Entries taken from a collection:

(** *** Versions 6 to 12 *)
Definition set_field (name : string) (v : value) (r : row) : row := <[name := v]> r.
Definition event_of_opening (r : row) : row := if bool_decide (field "event_at" r = Int 0) then set_field "event_at" (field "opened_at" r) r else r.
Definition anomaly_exclusions : table := new_table (Some "id"%string)
  [nullable (column_of "id"); column_of "source_anomaly_id"; column_of "key_id"; column_of "starts_at"; column_of "ends_at"; column_of "actor";
   column_of "reason"; column_of "created_at"] [["id"]; ["source_anomaly_id"]]%string
  [refers "source_anomaly_id" "anomalies" "id"; refers "key_id" "keys" "id"]
  (ints_where "starts_at" "ends_at" (fun x y => (x <=? y) && (y - x <=? 604800))).
Definition anomaly_exclusion_kinds : table := new_table None
  [column_of "exclusion_id"; checked (one_of ["upload"; "time"; "schedule_missing"; "extra"]%string) (column_of "kind")] [["exclusion_id"; "kind"]%string]
  [refers "exclusion_id" "anomaly_exclusions" "id"] no_check.
Definition to_v6 (names : list string) : list sql :=
  (if has "resolved_by" names then [] else [add_column "anomalies" (text_default "resolved_by" "")]) ++
  (if has "resolution_note" names then [] else [add_column "anomalies" (text_default "resolution_note" "")]) ++
  (if has "event_at" names then [] else [add_column "anomalies" (int_default "event_at" 0); update "anomalies" ["event_at"; "opened_at"]%string event_of_opening]) ++
  [ drop_index "retention_operations_active";
    create_index false "retention_operations_active" (unique_index "retention_operations" ["backup_id"%string] active_state);
    create_table true "anomaly_exclusions" anomaly_exclusions;
    create_table true "anomaly_exclusion_kinds" anomaly_exclusion_kinds;
    set_version 6 ].
Definition migrateV5ToV6 : io (result failure unit) :=
  names ←? look (fun d => Some (columns_of "anomalies" d));
  transaction (exec_all (to_v6 names)).
Definition check_period (r : row) : bool :=
  ints_where "period_from" "period_to" Z.leb r &&
  eqb (bool_decide (field "status" r = Text "running")) (bool_decide (field "finished_at" r = Null)).
Definition monitoring_checks : table := new_table (Some "id"%string)
  [nullable (column_of "id"); column_of "started_at"; nullable (column_of "finished_at"); column_of "period_from"; column_of "period_to";
   checked (one_of ["running"; "completed_clean"; "completed_with_anomalies"; "failed"]%string) (column_of "status"); text_default "summary" ""]
  [["id"%string]] [] check_period.
Definition monitoring_check_models : table := new_table None
  [column_of "check_id"; column_of "key_id"; column_of "revision"; column_of "covered_from"; column_of "covered_to"]
  [["check_id"; "key_id"; "revision"]%string]
  [refers "check_id" "monitoring_checks" "id"; Reference ["key_id"; "revision"]%string "monitoring_models" ["key_id"; "revision"]%string]
  (ints_where "covered_from" "covered_to" Z.leb).
Definition to_v7 : list sql :=
  [ create_table false "monitoring_checks" monitoring_checks;
    create_index false "monitoring_checks_started" (plain_index "monitoring_checks" ["started_at"%string]);
    create_table false "monitoring_check_models" monitoring_check_models;
    create_index false "monitoring_check_models_resume" (plain_index "monitoring_check_models" ["key_id"; "revision"; "covered_to"]%string);
    set_version 7 ].
Definition migrateV6ToV7 : io (result failure unit) := transaction (exec_all to_v7).
(** A column unless it is there. *)
Definition ensure_column (name : string) (c : column) (d : database) : io (result failure database) :=
  names ←? ask (Some (columns_of name d));
  if has (c_Name c) names then mret (Ok d) else ask (add_column name c d).
Definition generation_column (name : string) : column := checked (int_where (fun z => 0 <=? z)) (int_default name 0).
Definition forget_lease (r : row) : row := set_field "owner" (Text "") (set_field "expires_at" (Int 0) (set_field "generation" (Int 0) r)).
Definition to_v8 : list sql := [ update "maintenance_leases" ["owner"; "expires_at"; "generation"]%string forget_lease; set_version 8 ].
Definition migrateV7ToV8 : io (result failure unit) := transaction (fun d =>
  d ←? ensure_column "maintenance_leases" (generation_column "generation") d;
  d ←? ensure_column "retention_operations" (generation_column "lease_generation") d;
  exec_all to_v8 d).
Definition flag_column (name : string) : column := checked zero_or_one (int_default name 0).
Definition migrateV8ToV9 : io (result failure unit) := transaction (fun d =>
  d ←? ensure_column "retention_operations" (flag_column "execution_committed") d;
  exec_all [set_version 9] d).
Definition hold_kept (r : row) : row :=
  set_field "manual_paused" (field "deletion_blocked" r) (set_field "manual_pause_reason"
    (if bool_decide (field "deletion_blocked" r = Int 1)
     then match field "block_reason" r with Text s => Text ("blocco precedente alla migrazione: " ++ s) | v => v end else Text "") r).
Definition key_retention : table := new_table None [nullable (column_of "key_id"); checked (int_where (fun z => 7 <=? z)) (column_of "days")]
  [["key_id"%string]] [refers "key_id" "keys" "id"] no_check.
(** The keys, each with the minimum of the archive. *)
Definition key_minima (d : database) : option (list row) :=
  keys ← select [("key_id", "id")]%string "keys" d;
  states ← db_Tables d !! "automation_state"%string;
  if has_column states "retention_days" && has_column states "id" then
    let days := match filter (fun r => field "id" r = Int 1) (t_Rows states) with r :: _ => field "retention_days" r | [] => Null end in
    Some (map <["days"%string := days]> keys)
  else None.
Definition to_v10 : list sql :=
  [ add_column "automation_state" (flag_column "manual_paused");
    add_column "automation_state" (text_default "manual_pause_reason" "");
    update "automation_state" ["manual_paused"; "deletion_blocked"; "manual_pause_reason"; "block_reason"]%string hold_kept;
    create_table false "key_retention" key_retention;
    insert_select "key_retention" key_minima;
    set_version 10 ].
Definition migrateV9ToV10 : io (result failure unit) := transaction (exec_all to_v10).
Definition to_v11 : list sql :=
  [ add_column "automation_state" (flag_column "activation_pending");
    add_column "automation_state" (flag_column "activation_required");
    add_column "automation_state" (flag_column "resume_pending");
    add_column "automation_state" (int_default "resume_requested_at" 0);
    set_version 11 ].
Definition migrateV10ToV11 : io (result failure unit) := transaction (exec_all to_v11).
Definition to_v12 : list sql :=
  [ add_column "automation_state" (checked (int_where (fun z => 1 <=? z)) (int_default "mail_config_version" 1)); set_version 12 ].
Definition migrateV11ToV12 : io (result failure unit) := transaction (exec_all to_v12).

(** *** Opening *)
(** One migration, when the version is the one it starts from. *)
Definition migration_from (from : Z) (readonly : bool) (m : io (result failure unit)) (version : Z) : io (result failure Z) :=
  if (version =? from) && negb readonly then _ ←? m; mret (Ok (from + 1)) else mret (Ok version).
Definition Open (path : string) (readonly : bool) : io (result failure Z) :=
  _ ←? look (fun d => Some tt);                                  (* filepath.Abs *)
  regular ←? act (fun s => (match k_Regular s with Some b => Ok b | None => Err (OsError ENOENT) end, s));
  if negb regular then mret (Err (Failed (ErrText "il database deve essere un file regolare")))
  else
    _ ←? look (fun d => Some tt);                                (* sql.Open *)
    _ ←? look (fun d => Some tt);                                (* Ping *)
    v ←? look (fun d => Some (db_Version d));
    v ←? migration_from 1 readonly (transaction (exec_all to_v2)) v;
    v ←? migration_from 2 readonly (transaction (exec_all to_v3)) v;
    v ←? migration_from 3 readonly (transaction (exec_all to_v4)) v;
    v ←? migration_from 4 readonly (migrateV4ToV5 (path ++ ".v4.cold-copy")) v;
    v ←? migration_from 5 readonly migrateV5ToV6 v;
    v ←? migration_from 6 readonly migrateV6ToV7 v;
    v ←? migration_from 7 readonly migrateV7ToV8 v;
    v ←? migration_from 8 readonly migrateV8ToV9 v;
    v ←? migration_from 9 readonly migrateV9ToV10 v;
    v ←? migration_from 10 readonly migrateV10ToV11 v;
    v ←? migration_from 11 readonly migrateV11ToV12 v;
    mret (if (v <? 1) || (12 <? v) then Err (Failed (ErrText "schema database non supportato; eseguire init per un nuovo archivio")) else Ok v).
End upgrade.
(** ** The cold copy *)
Section copy.
Context (fate_of : nat -> fate) (short : nat -> option Z) (exposed : string -> bool) (destination data : string) (f0 : fs).
Abbreviation anything_goes := (fun _ : fs => True).
(** A copy that was there before is left as it is. *)
Definition copy_there (s : fs) : Prop :=
  match file_at destination f0 with None => file_at destination s = Some (Regular data) | Some e => s = f0 /\ is_regular e = true /\ exposed destination = false end.
Lemma triple_copy_published fd : triple (filled destination f0 fd "")
  (_ ←? fill fate_of short fd data;
   _ ←? Io.act alone fate_of (rename_path (temporary destination) destination);
   _ ←? Io.act alone fate_of unseen; Io.act alone fate_of unseen)
  (fun r s => r = Ok tt -> file_at destination s = Some (Regular data)) anything_goes.
Proof.
  apply (triple_try _ _ _ _ (fun r s => r = Ok tt -> filled destination f0 fd data s)); [|intros []|done].
  { eapply triple_weaken; [apply triple_fill|done| |done]. intros r s (content & Hs & Hc) Hr. by rewrite <- (Hc Hr). }
  apply (triple_try _ _ _ _ (fun r s => r = Ok tt -> file_at destination s = Some (Regular data))); [|intros []|done].
  - apply triple_act; [apply _|done|]. intros s Hs. specialize (Hs eq_refl). split; [done|]. split; [|done].
    pose proof (filled_rename destination data f0 s fd Hs) as Hr. destruct (rename_path _ _ s) as [[[]|e] s']; cbn; [|done]. intros _. by apply holds_file_at, Hr.
  - apply (triple_try _ _ _ _ (fun _ s => file_at destination s = Some (Regular data))); [|intros []|done].
    + apply triple_act; [apply _|done|]. intros s Hs. specialize (Hs eq_refl). by repeat split.
    + apply triple_act; [apply _|done|]. intros s Hs. by repeat split.
Qed.
Lemma triple_cold_copy : triple (eq f0) (coldCopy fate_of short exposed data destination) (fun r s => r = Ok tt -> copy_there s) anything_goes.
Proof.
  unfold coldCopy. apply (triple_bind _ _ _ _ (fun r s => s = f0 /\ (forall i e, r = Ok (i, e) -> file_at destination f0 = Some e) /\ (r = Err (OsError ENOENT) -> file_at destination f0 = None))).
  { apply triple_act; [apply _|done|]. intros s <-. cbn. split; [done|]. split; [|by intros []]. unfold file_at. split; [done|]. split; [by intros i e ->|by intros ->]. }
  intros [[i e]|e].
  - apply triple_ret. intros s (-> & E & _). unfold copy_there. rewrite (E i e eq_refl). destruct (is_regular e); [|done]. by destruct (exposed destination).
  - destruct e as [[]|]; try by apply triple_ret. intros n s (-> & _ & Hfree). specialize (Hfree eq_refl).
    match goal with |- match ?m (n, _) with _ => _ end => assert (triple (fun s => s = f0) m (fun r s => r = Ok tt -> copy_there s) anything_goes) as Hm; [|exact (Hm n f0 eq_refl)] end.
    unfold copy_there. rewrite Hfree. apply (triple_try _ _ _ _ (fun _ s => s = f0)); [|intros []|done].
    + apply triple_act; [apply _|done|]. by intros s ->.
    + apply (triple_try _ _ _ _ (fun r s => forall fd, r = Ok fd -> filled destination f0 fd "" s)); [|intros fd|done].
      * apply triple_act; [apply _|done|]. intros s ->. split; [done|]. split; [|by intros f; split]. intros fd. unfold create_exclusive.
        destruct (fs_names f0 !! temporary destination) eqn:E; [done|]. cbn. intros [= <-]. by apply waiting_create.
      * eapply triple_bind; [eapply triple_pre; [apply (triple_copy_published fd)|intros s Hs; by apply Hs]|]. intros [[]|e]; [apply triple_ret; intros s Hs _; by apply Hs|].
        apply (triple_bind _ _ _ _ (fun _ _ => True)); [|intros r; by apply triple_ret]. apply triple_act; [apply _|done|]. by intros s Hs.
Qed.
End copy.
(** ** The description of a catalogue

    Columns, in any order, with their NOT NULL, keys, references; indexes; version.  Rows,
    defaults and CHECKs are left out. *)
Definition table_description : Type := gset (string * bool) * list (list string) * list (list string * string * list string).
Definition index_description : Type := string * list string * bool.
Definition description : Type := gmap string table_description * gmap string index_description * Z.
Definition describe_table (t : table) : table_description :=
  (list_to_set (map (fun c => (c_Name c, c_NotNull c)) (t_Columns t)), t_Keys t, map (fun f => (f_From f, f_Table f, f_To f)) (t_References t)).
Definition describe_index (x : index) : index_description := (x_Table x, x_Columns x, x_Unique x).
Definition describe (d : database) : description := (describe_table <$> db_Tables d, describe_index <$> db_Indexes d, db_Version d).

(** *** What the statements do to it *)
Definition effect : Type := description -> description.
Definition put_described (name : string) (t : table_description) : effect := fun '(T, x, v) => (<[name := t]> T, x, v).
Definition column_described (name : string) (c : column) : effect := fun '(T, x, v) =>
  (alter (fun '(cols, keys, refs) => ({[(c_Name c, c_NotNull c)]} ∪ cols, keys, refs)) name T, x, v).
Definition create_described (b : bool) (name : string) (t : table) : effect := fun '(T, x, v) =>
  if b && bool_decide (is_Some (T !! name)) then (T, x, v) else (<[name := describe_table t]> T, x, v).
Definition redirect_described (old new : string) : table_description -> table_description := fun '(cols, keys, refs) =>
  (cols, keys, map (fun '(from, to, cols) => (from, redirect old new to, cols)) refs).
Definition rename_described (old new : string) : effect := fun '(T, x, v) =>
  (redirect_described old new <$> match T !! old with Some t => <[new := t]> (delete old T) | None => T end,
   (fun '(t, cols, unique) => (redirect old new t, cols, unique)) <$> x, v).
Definition drop_described (name : string) : effect := fun '(T, x, v) =>
  (delete name T, filter (fun kx : string * index_description => fst (fst (snd kx)) <> name) x, v).
Definition index_described (b : bool) (name : string) (i : index) : effect := fun '(T, x, v) =>
  if b && bool_decide (is_Some (x !! name)) then (T, x, v) else (T, <[name := describe_index i]> x, v).
Definition unindex_described (name : string) : effect := fun '(T, x, v) => (T, delete name x, v).
Definition version_described (v : Z) : effect := fun '(T, x, _) => (T, x, v).
Definition column_in (name c : string) (D : description) : bool :=
  match D.1.1 !! name with Some (cols, _, _) => bool_decide (c ∈ (set_map fst cols : gset string)) | None => false end.
Definition ensure_described (name : string) (c : column) : effect := fun D => if column_in name (c_Name c) D then D else column_described name c D.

WHAT YOU ARE ASKED TO DO: Report how many lines of the entries hold the word "negb". Nothing else is needed.

ANSWER TO THE PROBLEM: 2